[Opening DATASET ENTRIES section]

Lemma no_login_without_authentication_witness :
  ∃ auth w1 ctx w2,
    authenticate (demo_integration BehaviorNoPassthrough true) demo_pending (AttemptPassword [x41]) = Some auth ∧
    auth w1 = Done (ctx, w2) ∧ ctx_Success ctx = true ∧
    ∃ resp w', demo_authorize (ctx_Metadata ctx) (fset (Some ctx) w2) = Done (resp, w') ∧ authz_Success resp = true.
Proof.
  destruct (no_login_without_authentication (W:=demo_world) log_OnDisconnect (demo_integration BehaviorNoPassthrough true)
    demo_net_backend demo_net_backend demo_pending (AttemptPassword [x41]) demo_w0
    (MkAuthenticated demo_pending "robert") None
    (Some (MkAuthContext 0 true None (Authenticated demo_pending "bob")), ((1, []), None)))
    as (_ & auth & w1 & ctx & w2 & Ea & Ec & Es & resp & Ez & Ezs & _).
  - reflexivity.
  - vm_compute. reflexivity.
  - exists auth, w1, ctx, w2. split; [exact Ea|]. split; [exact Ec|]. split; [exact Es|].
    exists resp. eexists. split; [exact Ez | exact Ezs].
Defined.

Lemma passthrough_behavior_witness :
  auth_call (connection_chain log_OnDisconnect (demo_integration BehaviorPassthroughOnSuccess false) demo_net_backend)
    demo_pending (AttemptPubKey "ssh-rsa A") demo_w0
  = auth_call demo_net_backend demo_pending (AttemptPubKey "ssh-rsa A")
      (Some (MkAuthContext 0 true None (Authenticated demo_pending "bob")), ((1, []), None)).
Proof.
  exact (passthrough_behavior (W:=demo_world) log_OnDisconnect (demo_integration BehaviorPassthroughOnSuccess false)
    demo_net_backend demo_pending (AttemptPubKey "ssh-rsa A") demo_w0 demo_w0 eq_refl eq_refl
    (MkAuthContext 0 true None (Authenticated demo_pending "bob")) (None, ((1, []), None)) eq_refl).
Defined.

Lemma auth_contexts_are_disconnected_witness :
  ∃ f n ds x',
    attempts_then_disconnect (demo_integration BehaviorNoPassthrough true) demo_net_backend
      [(demo_pending, AttemptPassword []); (demo_pending, AttemptPubKey "ssh-rsa A")]
      (None, ((0, []), None)) = Done (tt, (f, ((n, ds), x')))
    ∧ (∀ i, i < n ↔ i ∈ ds)
    ∧ (all_configured (demo_integration BehaviorNoPassthrough true) → n = 2 ∧ ds = seq 0 n).
Proof.
  apply (auth_contexts_are_disconnected (demo_integration BehaviorNoPassthrough true) demo_net_backend
    [(demo_pending, AttemptPassword []); (demo_pending, AttemptPubKey "ssh-rsa A")] None).
  - intros meta [p|k|c] auth [= <-] w; eexists _, _; by split.
  - intros meta [p|k|c] [f [l x]]; by eexists _, x.
  - intros [f [l x]]. by eexists _, x.
  - intros a m [= <-] [f [l x]]. by eexists _, x.
Defined.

[Closing DATASET ENTRIES section]

### YOUR GOAL
Count how many lines of the data include the word "Some". Your reply should be that number alone.

### RESULT OF THIS EXERCISE
4